The healer is the sister of one of the lords, and we have visited her in her home before—many summers ago, when Amil was still carrying Carnistir—but never have I been to seek her counsel. Atar seems to have, however, judging from the familiar ease with which he passes her small cottage and continues to a second building beside it, fronted by a sign that reads, "Nimelië of the Dagger, Healer."

Atar helps Macalaurë to the ground and ties our horses to the fence. Before we even walk the path to ring the bell by the door, the door opens and Nimelië trots down the path to meet us. She is a small woman, quick and capable, wearing the ivory dress of healers. "Fëanáro," she says, and she takes his hand and puts the other to his cheek, but they neither kiss nor embrace. "You look well."

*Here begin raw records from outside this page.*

(** ** [shuffleArray] *)

(** [let temp = a[i]; a[i] = a[j]; a[j] = temp;] *)
Definition js_swap {A} (a : js_array A) (i j : nat) : js_array A :=
  let temp := js_get a i in
  let a := js_set a i (js_get a j) in
  js_set a j temp.

(** The loop [for (let i=0; i<a.length; i++)]: [a.length] is read at each
    test, and a swap past the end lengthens the array, so the loop runs on
    [fuel]. *)
Fixpoint shuffle_loop {A} (fuel i : nat) (a : js_array A) : M (js_array A) :=
  match fuel with
  | 0 => rand_throw OutOfFuel
  | S fuel' =>
      if decide (i < length a) then
        j ← random_index (length a - i);
        shuffle_loop fuel' (S i) (js_swap a i (j + i))
      else mret a
  end.

(** The loop runs [a.length] times when every swap stays inside the array,
    and one more test ends it. *)
Definition shuffleArray {A} (a : js_array A) : M (js_array A) :=
  shuffle_loop (S (length a)) 0 a.
End examples.

(** ** [randomGrid] in the stream semantics *)

(** The number of symbols on a grid. *)
Definition count_filled (g : grid) : nat := length (filter (λ c : cell, is_Some c) g).

Lemma count_filled_insert g j s :
  g !! j = Some None → count_filled (<[j := Some s]> g) = S (count_filled g).
Proof.
  intros Hj. pose proof (lookup_lt_Some _ _ _ Hj) as Hlt.
  unfold count_filled. rewrite insert_take_drop by done.
  remember (take j g) as A. remember (drop (S j) g) as B.
  assert (Hg : g = A ++ None :: B) by (subst; by rewrite take_drop_middle).
  rewrite Hg, !filter_app, !length_app, (filter_cons_False _ None) by by intros [? ?].
  simpl. lia.
Qed.

Lemma grid_ok_insert g j c s :
  grid_ok g → c < 3 → s < 3 → grid_ok (<[j := Some (mkSymbol c s)]> g).
Proof.
  intros Hg Hc Hs j' s' H. apply list_lookup_insert_Some in H as [(-> & [= <-] & _)|[_ H]];
    [done|by apply (Hg j')].
Qed.

Section randomGrid_stream.
Context (rs : nat → Q).
Hypothesis Hrs : ∀ k, (0 <= rs k)%Q ∧ (rs k < 1)%Q.

Lemma floor_index_3 k : floor_index (rs k) 3 < 3.
Proof. destruct (Hrs k). apply floor_index_lt; [done|done|lia]. Qed.

(** The loop from cell [i] with [m] cells left and [t] symbols to place,
    [0 ≤ t ≤ m]: the threshold [t/m] is 1 when every remaining cell must
    be filled and 0 when none may be, so exactly [t] symbols are placed. *)
Lemma fill_cells_spec m i g t n :
  i + m = 9 → length g = 9 → (∀ j, i ≤ j < 9 → g !! j = Some None) →
  (0 ≤ t ≤ Z.of_nat m)%Z → grid_ok g →
  ∃ g' n', fill_cells (M:=Sampler) (seq i m) (g, t) rs n = Ok ((g', 0%Z), n') ∧
           length g' = 9 ∧ count_filled g' = count_filled g + Z.to_nat t ∧ grid_ok g'.
Proof.
  revert i g t n. induction m as [|m IH]; intros i g t n Him Hg Hfree Ht Hok.
  - assert (t = 0%Z) as -> by lia. exists g, n. split_and!; [done|done|lia|done].
  - cbn [seq fill_cells]. destruct (Hrs n) as [Hr0 Hr1].
    assert (H9 : 9 - i = S m) by lia.
    destruct (Qltb (rs n) (inject_Z t / inject_Z (Z.of_nat (9 - i)))) eqn:Hb.
    + assert (t ≠ 0)%Z by (intros ->; by rewrite Qltb_ratio_zero in Hb).
      assert (Hstep : ∃ c s, fill_step (M:=Sampler) i (g, t) rs n =
                      Ok ((<[i:=Some (mkSymbol c s)]> g, (t - 1)%Z), S (S (S n))) ∧ c < 3 ∧ s < 3).
      { do 2 eexists. unfold fill_step. rewrite (sampler_bind_run _ _ _ _ true (S n)) by (by rewrite <- Hb).
        split; [reflexivity|split; apply floor_index_3]. }
      destruct Hstep as (c & s & Hstep & Hc3 & Hs3).
      rewrite (sampler_bind_run _ _ _ _ _ _ Hstep).
      destruct (IH (S i) (<[i:=Some (mkSymbol c s)]> g) (t - 1)%Z (S (S (S n))))
        as (g' & n' & Hrun & Hl & Hc & Hok'); [lia|by rewrite length_insert| |lia| |].
      { intros j Hj. rewrite list_lookup_insert_ne by lia. apply Hfree. lia. }
      { by apply grid_ok_insert. }
      exists g', n'. split_and!; [done|done| |done].
      rewrite Hc, count_filled_insert by (apply Hfree; lia). lia.
    + assert (t ≠ Z.of_nat (S m)).
      { intros ->. rewrite H9, Qltb_ratio_one in Hb; [done|done|lia]. }
      assert (Hstep : fill_step (M:=Sampler) i (g, t) rs n = Ok ((g, t), S n))
        by (unfold fill_step; rewrite (sampler_bind_run _ _ _ _ false (S n)); [done|by rewrite <- Hb]).
      rewrite (sampler_bind_run _ _ _ _ _ _ Hstep).
      apply IH; [lia|done| |lia|done]. intros j Hj. apply Hfree. lia.
Qed.

(** [randomGrid] returns a 9-cell grid holding exactly [k+3] symbols, [k]
    the index its first draw gives, all of valid colour and shape. *)
Lemma randomGrid_spec n :
  ∃ g n', randomGrid (M:=Sampler) rs n = Ok (g, n') ∧ length g = 9 ∧
          count_filled g = floor_index (rs n) 7 + 3 ∧ grid_ok g.
Proof.
  unfold randomGrid. rewrite (sampler_bind_run _ _ _ _ (floor_index (rs n) 7) (S n)) by done.
  pose proof (Hrs n) as [Hr0 Hr1].
  pose proof (floor_index_lt (rs n) 7 Hr0 Hr1 ltac:(lia)).
  destruct (fill_cells_spec 9 0 empty_grid (Z.of_nat (floor_index (rs n) 7) + 3) (S n))
    as (g & n' & Hrun & Hl & Hc & Hok); [done|done| |lia| |].
  - intros j Hj. apply lookup_replicate. split; [done|lia].
  - intros j s Hj. by apply lookup_replicate in Hj as [[=] _].
  - exists g, n'. rewrite (sampler_bind_run _ _ _ _ _ _ Hrun). split_and!; [done|done| |done].
    rewrite Hc. change (count_filled empty_grid) with 0. lia.
Qed.
End randomGrid_stream.

(** ** [generateExamples] in the stream semantics *)

(** A grid of the bucket for verdict [b]: a grid [randomGrid] can return
    on which the rule's [match] gives [b]. *)
Definition good (r : inst) (b : bool) (g : grid) : Prop :=
  inst_match r g AUndef = Ok (VBool b) ∧ length g = 9 ∧ grid_ok g ∧ 3 ≤ count_filled g.

(** The loop's state invariant: each bucket holds grids of its verdict,
    no more than requested. *)
Definition buckets_ok (r : inst) (validCount invalidCount : nat) (V I : list grid) : Prop :=
  Forall (good r true) V ∧ Forall (good r false) I ∧ length V ≤ validCount ∧ length I ≤ invalidCount.

Section examples_stream.
Context (rs : nat → Q).
Hypothesis Hrs : ∀ k, (0 <= rs k)%Q ∧ (rs k < 1)%Q.
Context (r : inst).
Hypothesis Hr : has_type FRule r.
Context (validCount invalidCount : nat).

"As do you," he replies, and she smiles. "We have missed your company at the house. "

"Yes, I have been nearly as busy as you." She looks past him to Findekáno. "I know that cannot be your youngest."

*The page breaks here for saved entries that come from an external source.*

(** * MISRA Smart Fixer: the analysis-report-to-prompt pipeline of [app.py]

    A shallow embedding of [app.py] (cppcheck report parser, prompt builder
    and fix pipeline) together with the properties of it that the
    specification states.

    Python [str] values are modelled as [string], the sequence of the bytes
    of their UTF-8 encoding.  A Python value that may be [None] is an
    [option].  The external collaborators (the [cppcheck] process, the XML
    parser, the llama.cpp runtime, W&B, the operating system) are the fields
    of a record [World]; the file system and the record of the calls made to
    the collaborators are threaded explicitly through a small state and
    exception monad.

    What the embedding takes for granted: an uploaded file object has a
    [str] for its [name], and a path of the file system reads, in text
    mode, as the text stored for it; the collaborators raise instances of
    [Exception] only; creating and writing a temporary file succeeds; the
    call of [subprocess.run] returns once the process has ended, and the
    process touches nothing but its standard error; [print] does not
    fail.  Reading the report back may fail: [ET.parse] raises whatever the
    world says, a [ParseError] or something else. *)

From stdpp Require Import base list strings pretty gmap.
From Stdlib Require Import Ascii String ZArith.

Local Open Scope string_scope.
Local Open Scope list_scope.

#[local] Set Warnings "-register-all".

(** ** Python string operations used by [app.py] *)

Module Py.

(** The line feed, written [\n] in the source. *)
Definition LF : ascii := "010"%char.
Definition nl : string := String LF "".

(** [s.endswith(suffix)]: some tail of [s] is [suffix]. *)
Fixpoint endswith (s suffix : string) : bool :=
  if String.eqb s suffix then true
  else match s with
       | EmptyString => false
       | String _ s' => endswith s' suffix
       end.

(** [sub in s] on strings: [sub] is a prefix of some tail of [s]. *)
Fixpoint contains (sub s : string) : bool :=
  if String.prefix sub s then true
  else match s with
       | EmptyString => false
       | String _ s' => contains sub s'
       end.

(** The characters [str.strip()] removes, among those below 128: tab, line
    feed, vertical tab, form feed, carriage return, the four separators
    [0x1c]..[0x1f] and the space. *)
Definition isspace (a : ascii) : bool :=
  let n := nat_of_ascii a in
  (((9 <=? n) && (n <=? 13)) || ((28 <=? n) && (n <=? 32)))%nat.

"No, he is my brother-son, come to study with Nelyo and me for the summer. Carnistir is little still."

I secretly think that Carnistir isn't that much smaller than Findekáno but say nothing.

"Yes, well, I do not know what you feed those children of yours that make them grow so fast." She looks next to Macalaurë and me. "I am being horribly rude, failing to greet my patient, poor Macalaurë, and the baby that I helped bring into this world." She stoops to kiss my forehead. "Your eyes are still as blue as the day you were born, Tyelkormo. What beautiful children you have, Fëanáro. Now, please, if you would follow me; I hate to make you wait, but last year's mild spring must have inspired amorous thoughts, and we are in the midst of a baby boom here in Formenos. I am with one of our imminent mothers now."

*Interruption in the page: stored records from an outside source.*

(** * License analytics engine

    A shallow embedding of [app/services/ai_agent.py] (the utilization
    analyzer, the forecasting agent and the recommendation engine) together
    with the records of [app/models/license_models.py].

    Conventions of the embedding.
    - A Python/NumPy float is a real number ([R]); a result that the source
      computes as NaN (the sample deviation of one value, a negative base
      raised to a fractional power) is [None] in an [option R].
    - A [date] is its proleptic Gregorian ordinal (Python's
      [date.toordinal()]), so [d + timedelta(days=k)] is [d + k].
    - [datetime.now()] reads a clock that is part of the state; the fitted
      scaler and isolation forest of the analyzer object are part of the
      state as well.  Exceptions are the [Raise] results of a small
      state-and-error monad.
    - scikit-learn is outside the repository: its scaler and isolation
      forest are the operations of the class [Sklearn]. *)

From Stdlib Require Import String Ascii DecimalString.
From Stdlib Require Import Reals Lra Lia ZArith Bool List Permutation Sorted.
Import ListNotations.

Open Scope R_scope.

(** ** Comparisons on floats, as booleans *)

Definition Rltb (x y : R) : bool := if Rlt_dec x y then true else false.
Definition Rleb (x y : R) : bool := if Rle_dec x y then true else false.
Definition Rgtb (x y : R) : bool := Rltb y x.
Definition Reqb (x y : R) : bool := if Req_dec_T x y then true else false.

(** ** Python runtime: integer and float formatting *)

Module PyFormat.

(** [str(n)] for an integer. *)
Definition str_int (n : Z) : string := NilZero.string_of_int (Z.to_int n).

(** An integer left-padded with zeros to [width] digits ([%02d], [%04d]). *)
Fixpoint zeros (k : nat) : string :=
  match k with
  | O => EmptyString
  | S k' => String "0" (zeros k')
  end.

Definition pad_int (width : nat) (n : Z) : string :=
  let s := str_int n in
  append (zeros (width - String.length s)) s.

(** Nearest integer, ties to the even neighbour. *)
Definition round_half_even (x : R) : Z :=
  let f := Zfloor x in
  let r := x - IZR f in
  if Rltb r (1/2) then f
  else if Rltb (1/2) r then (f + 1)%Z
  else if Z.even f then f else (f + 1)%Z.

(** The format specification [:.1f]: sign of the argument, then the
    magnitude rounded to one decimal. *)
Definition format_1f (x : R) : string :=
  let t := round_half_even (10 * Rabs x) in
  append (if Rltb x 0 then "-" else "")
    (append (str_int (t / 10)) (append "." (str_int (t mod 10)))).

End PyFormat.

(** ** Calendar dates *)

Definition date := Z.

Module Calendar.

Definition days_before_month (m : Z) : Z :=
  nth (Z.to_nat m) [0; 0; 31; 59; 90; 120; 151; 181; 212; 243; 273; 304; 334]%Z 0%Z.

Definition days_in_month (m : Z) : Z :=
  nth (Z.to_nat m) [0; 31; 28; 31; 30; 31; 30; 31; 31; 30; 31; 30; 31]%Z 0%Z.

(** Year, month and day of an ordinal (day 1 is 0001-01-01), following
    [datetime._ord2ymd]. *)
Definition ord2ymd (ordinal : Z) : Z * Z * Z :=
  let n := (ordinal - 1)%Z in
  let n400 := (n / 146097)%Z in
  let n := (n mod 146097)%Z in
  let n100 := (n / 36524)%Z in
  let n := (n mod 36524)%Z in
  let n4 := (n / 1461)%Z in
  let n := (n mod 1461)%Z in
  let n1 := (n / 365)%Z in
  let n := (n mod 365)%Z in
  let year := (n400 * 400 + 1 + n100 * 100 + n4 * 4 + n1)%Z in
  if ((n1 =? 4) || (n100 =? 4))%Z then (year - 1, 12, 31)%Z
  else
    let leapyear := ((n1 =? 3) && (negb (n4 =? 24) || (n100 =? 3)))%Z in
    let month := Z.shiftr (n + 50) 5 in
    let preceding :=
      (days_before_month month + (if (2 <? month)%Z && leapyear then 1 else 0))%Z in
    if (n <? preceding)%Z then
      let month' := (month - 1)%Z in
      let preceding' :=
        (preceding - (days_in_month month'
                      + (if (month' =? 2)%Z && leapyear then 1 else 0)))%Z in
      (year, month', n - preceding' + 1)%Z
    else (year, month, n - preceding + 1)%Z.

Definition year (d : date) : Z := fst (fst (ord2ymd d)).
Definition month (d : date) : Z := snd (fst (ord2ymd d)).
Definition day (d : date) : Z := snd (ord2ymd d).

(** [date.weekday()]: Monday is 0. *)
Definition weekday (d : date) : Z := ((d + 6) mod 7)%Z.

(** [Series.dt.quarter]. *)
Definition quarter (d : date) : Z := ((month d - 1) / 3 + 1)%Z.

(** [strftime('%Y-%m-%d')]. *)
Definition strftime_ymd (d : date) : string :=
  append (PyFormat.pad_int 4 (year d))
    (append "-" (append (PyFormat.pad_int 2 (month d))
       (append "-" (PyFormat.pad_int 2 (day d))))).

End Calendar.

(** ** NumPy and pandas reductions, over the reals *)

Module Np.

Definition sum (l : list R) : R := fold_right Rplus 0 l.

(** [np.mean], [Series.mean]: every call of the engine is on a non-empty
    sequence. *)
Definition mean (l : list R) : R := sum l / INR (length l).

(** Sum of the squared deviations from the mean. *)
Definition sq_dev (l : list R) : R :=
  sum (map (fun x => (x - mean l) * (x - mean l)) l).

(** [Series.var()]: pandas divides by [n - 1] (ddof=1) and yields NaN for
    fewer than two values. *)
Definition var (l : list R) : option R :=
  if (length l <? 2)%nat then None
  else Some (sq_dev l / (INR (length l) - 1)).

(** [Series.std()], with the same default ddof=1. *)
Definition std (l : list R) : option R :=
  if (length l <? 2)%nat then None
  else Some (sqrt (sq_dev l / (INR (length l) - 1))).

Definition min (l : list R) : R :=
  match l with
  | [] => 0
  | x :: t => fold_left Rmin t x
  end.

Definition max (l : list R) : R :=
  match l with
  | [] => 0
  | x :: t => fold_left Rmax t x
  end.

Fixpoint insert_sorted (x : R) (l : list R) : list R :=
  match l with
  | [] => [x]
  | y :: t => if Rleb x y then x :: l else y :: insert_sorted x t
  end.

Definition sort (l : list R) : list R := fold_right insert_sorted [] l.

(** [Series.median()]: the middle value, or the mean of the two middle
    values. *)
Definition median (l : list R) : R :=
  let s := sort l in
  let n := length s in
  if Nat.even n
  then (nth (n / 2 - 1) s 0 + nth (n / 2) s 0) / 2
  else nth (n / 2) s 0.

(** [np.arange(n)] as floats. *)
Definition arange (n : nat) : list R := map INR (seq 0 n).

(** [np.polyfit(x, y, 1)[0]]: slope of the least-squares line. *)
Definition polyfit_slope (x y : list R) : R :=
  let mx := mean x in
  let my := mean y in
  sum (map (fun p => (fst p - mx) * (snd p - my)) (combine x y))
  / sum (map (fun a => (a - mx) * (a - mx)) x).

(** [base ** (1 / periods)] on a NumPy float, [periods >= 1]: a negative
    base with a fractional exponent is NaN. *)
Definition root (base : R) (periods : nat) : option R :=
  if (periods =? 1)%nat then Some base
  else if Rltb 0 base then Some (Rpower base (1 / INR periods))
  else if Reqb base 0 then Some 0
  else None.

(** [Series.head(k)] and [Series.tail(k)]. *)
Definition head {A} (k : nat) (l : list A) : list A := firstn k l.
Definition tail {A} (k : nat) (l : list A) : list A := skipn (length l - k) l.

End Np.

(** ** Data model ([license_models.py]) *)

Inductive BillingType :=
| PER_USER | PER_TASK | PER_STORAGE | PER_API_CALL | FLAT_RATE | TIERED.

(** The string value of the enumeration, which the engine compares with. *)
Definition billing_value (b : BillingType) : string :=
  match b with
  | PER_USER => "per_user"
  | PER_TASK => "per_task"
  | PER_STORAGE => "per_storage"
  | PER_API_CALL => "per_api_call"
  | FLAT_RATE => "flat_rate"
  | TIERED => "tiered"
  end.

Inductive LicenseStatus := ACTIVE | EXPIRED | PENDING_RENEWAL | CANCELLED.

Record SoftwareLicense := {
  lic_id : string;
  lic_name : string;
  vendor : string;
  billing_type : BillingType;
  cost_per_unit : R;
  total_license_cost : R;
  license_period_months : Z;
  start_date : date;
  end_date : date;
  status : LicenseStatus;
  max_units : option Z;
  current_units : option Z;
  auto_renewal : bool
}.

Record UsageMetric := {
  um_id : string;
  um_license_id : string;
  um_date : date;
  units_used : R;
  cost_incurred : R;
  utilization_percentage : R;
  peak_usage : option R;
  average_usage : option R
}.

Record ForecastData := {
  fd_license_id : string;
  forecast_date : date;
  predicted_usage : R;
  predicted_cost : R;
  confidence_score : R;
  trend : string;
  seasonal_factors : list (string * R)
}.

Record Alternative := {
  alt_option : string;
  alt_description : string;
  alt_estimated_savings : R
}.

Record Recommendation := {
  rec_license_id : string;
  recommendation : string;
  confidence : R;
  reasoning : list string;
  estimated_savings : option R;
  risk_factors : list string;
  alternative_options : list Alternative;
  priority : string
}.

(** The dictionary returned by the analyzer. *)

Record UtilizationStats := {
  us_mean : R;
  us_median : R;
  us_std : option R;
  us_min : R;
  us_max : R
}.

Record CostAnalysis := {
  ca_total_cost : R;
  ca_average_daily_cost : R;
  ca_cost_trend : string
}.

Record UsageTrends := {
  monthly_pattern : list (Z * R);
  weekly_pattern : list (Z * R);
  quarterly_pattern : list (Z * R);
  growth_rate : option R
}.

Record Anomaly := {
  an_date : string;
  an_utilization : R;
  an_cost : R;
  anomaly_score : R
}.

Inductive Seasonality :=
| SeasonInsufficient
| Seasonal (strength : option R) (pattern : list (Z * R)) (peak_month low_month : Z).

Record UtilizationProfile := {
  total_records : nat;
  date_range : string * string;
  utilization_stats : UtilizationStats;
  cost_analysis : CostAnalysis;
  usage_trends : UsageTrends;
  anomalies : list Anomaly;
  seasonality : Seasonality
}.

(** [analyze_utilization_patterns] returns either the dictionary with the
    single key ["error"] or the full profile. *)
Inductive AnalysisResult :=
| AnalysisError (msg : string)
| Analysis (profile : UtilizationProfile).

(** ** The data frame: rows sorted by date *)

Definition DataFrame := list UsageMetric.

Fixpoint insert_by_date (r : UsageMetric) (df : DataFrame) : DataFrame :=
  match df with
  | [] => [r]
  | r' :: t =>
      if (um_date r <? um_date r')%Z then r :: df
      else r' :: insert_by_date r t
  end.

(** [df.sort_values('date')]: rows of equal date keep their input order
    (the data model has one row per date). *)
Definition sort_values_date (rows : list UsageMetric) : DataFrame :=
  fold_left (fun acc r => insert_by_date r acc) rows [].

(** Distinct keys in ascending order, as [groupby] lists its groups. *)
Fixpoint insert_key (k : Z) (ks : list Z) : list Z :=
  match ks with
  | [] => [k]
  | k' :: t =>
      if (k <? k')%Z then k :: ks
      else if (k =? k')%Z then ks
      else k' :: insert_key k t
  end.

Definition group_keys (ks : list Z) : list Z := fold_right insert_key [] ks.

(** [df.groupby(key)[col].mean().to_dict()]. *)
Definition groupby_mean (key : UsageMetric -> Z) (col : UsageMetric -> R)
    (df : DataFrame) : list (Z * R) :=
  map (fun k => (k, Np.mean (map col (filter (fun r => (key r =? k)%Z) df))))
      (group_keys (map key df)).

(** [Series.idxmax()] and [Series.idxmin()]: the first key holding the
    extreme value. *)
Fixpoint idxmax (s : list (Z * R)) : Z :=
  match s with
  | [] => 0%Z
  | [(k, _)] => k
  | (k, v) :: t => if Rleb (Np.max (map snd t)) v then k else idxmax t
  end.

Fixpoint idxmin (s : list (Z * R)) : Z :=
  match s with
  | [] => 0%Z
  | [(k, _)] => k
  | (k, v) :: t => if Rleb v (Np.min (map snd t)) then k else idxmin t
  end.

(** ** Exceptions and the state-and-error monad *)

Inductive PyError :=
| ZeroDivisionError
| ValueError
| ValidationError
| NotFittedError.

Inductive Result (A : Type) :=
| Ok (a : A)
| Raise (e : PyError).

Arguments Ok {A} a.
Arguments Raise {A} e.

Definition rbind {A B} (r : Result A) (f : A -> Result B) : Result B :=
  match r with
  | Ok a => f a
  | Raise e => Raise e
  end.

Definition M (S A : Type) := S -> Result (A * S).

Definition ret {S A} (a : A) : M S A := fun s => Ok (a, s).

Definition bind {S A B} (m : M S A) (f : A -> M S B) : M S B :=
  fun s =>
    match m s with
    | Ok (a, s') => f a s'
    | Raise e => Raise e
    end.

Definition lift {S A} (r : Result A) : M S A :=
  fun s =>
    match r with
    | Ok a => Ok (a, s)
    | Raise e => Raise e
    end.

Declare Scope py_scope.
Delimit Scope py_scope with py.
Notation "x <- m ;; k" := (bind m (fun x => k))
  (at level 61, m at next level, right associativity) : py_scope.
Notation "x <-- r ;; k" := (rbind r (fun x => k))
  (at level 61, r at next level, right associativity) : py_scope.
Open Scope py_scope.

(** A [for] loop that appends one element per iteration. *)
Fixpoint for_each {S A B} (l : list A) (body : A -> M S B) : M S (list B) :=
  match l with
  | [] => ret []
  | a :: t => b <- body a ;; bs <- for_each t body ;; ret (b :: bs)
  end.

(** [range(n)]: empty when [n <= 0]. *)
Definition range (n : Z) : list Z := map Z.of_nat (seq 0 (Z.to_nat n)).

(** [np.full(days, v)]: a negative length is a [ValueError]. *)
Definition np_full (days : Z) (v : R) : Result (list R) :=
  if (days <? 0)%Z then Raise ValueError
  else Ok (repeat v (Z.to_nat days)).

(** The pydantic constraint [Field(ge=0, le=1)]. *)
Definition validate_ge0_le1 (x : R) : Result R :=
  if Rleb 0 x && Rleb x 1 then Ok x else Raise ValidationError.

(** ** scikit-learn *)

Definition Sample := (R * R * R)%type.

(** [StandardScaler] and [IsolationForest].  A fit is a function of the
    hyper-parameters (contamination, integer [random_state]) and of the
    training matrix; transform, predict and score work row by row. *)
Class Sklearn := {
  ScalerModel : Type;
  Forest : Type;
  scaler_fit : list Sample -> ScalerModel;
  scaler_transform : ScalerModel -> Sample -> Sample;
  iforest_fit : R -> Z -> list Sample -> Forest;
  iforest_predict : Forest -> Sample -> Z;
  iforest_score_samples : Forest -> Sample -> R
}.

"Tirion too," Atar tells her as well walk. "Both of my half-brothers are expecting sons in the winter."

"Little Arafinwë?" she says with incredulity. "Why, he was just a child the last I saw him at yours and Nerdanel's marriage ceremony! He was not much bigger than Maitimo! How amazing that he expects a son of his own. I suppose that Maitimo shall be next."

"I hope that he shall."

Nimelië leads us into the cottage, a small building with only a sitting room at the front and a consultation room at the back. The woman of whom Nimelië spoke waits in the front room, her belly a balloon in front of her—larger than I remember Amil being when she was pregnant with Carnistir—and she struggles to her feet when we enter.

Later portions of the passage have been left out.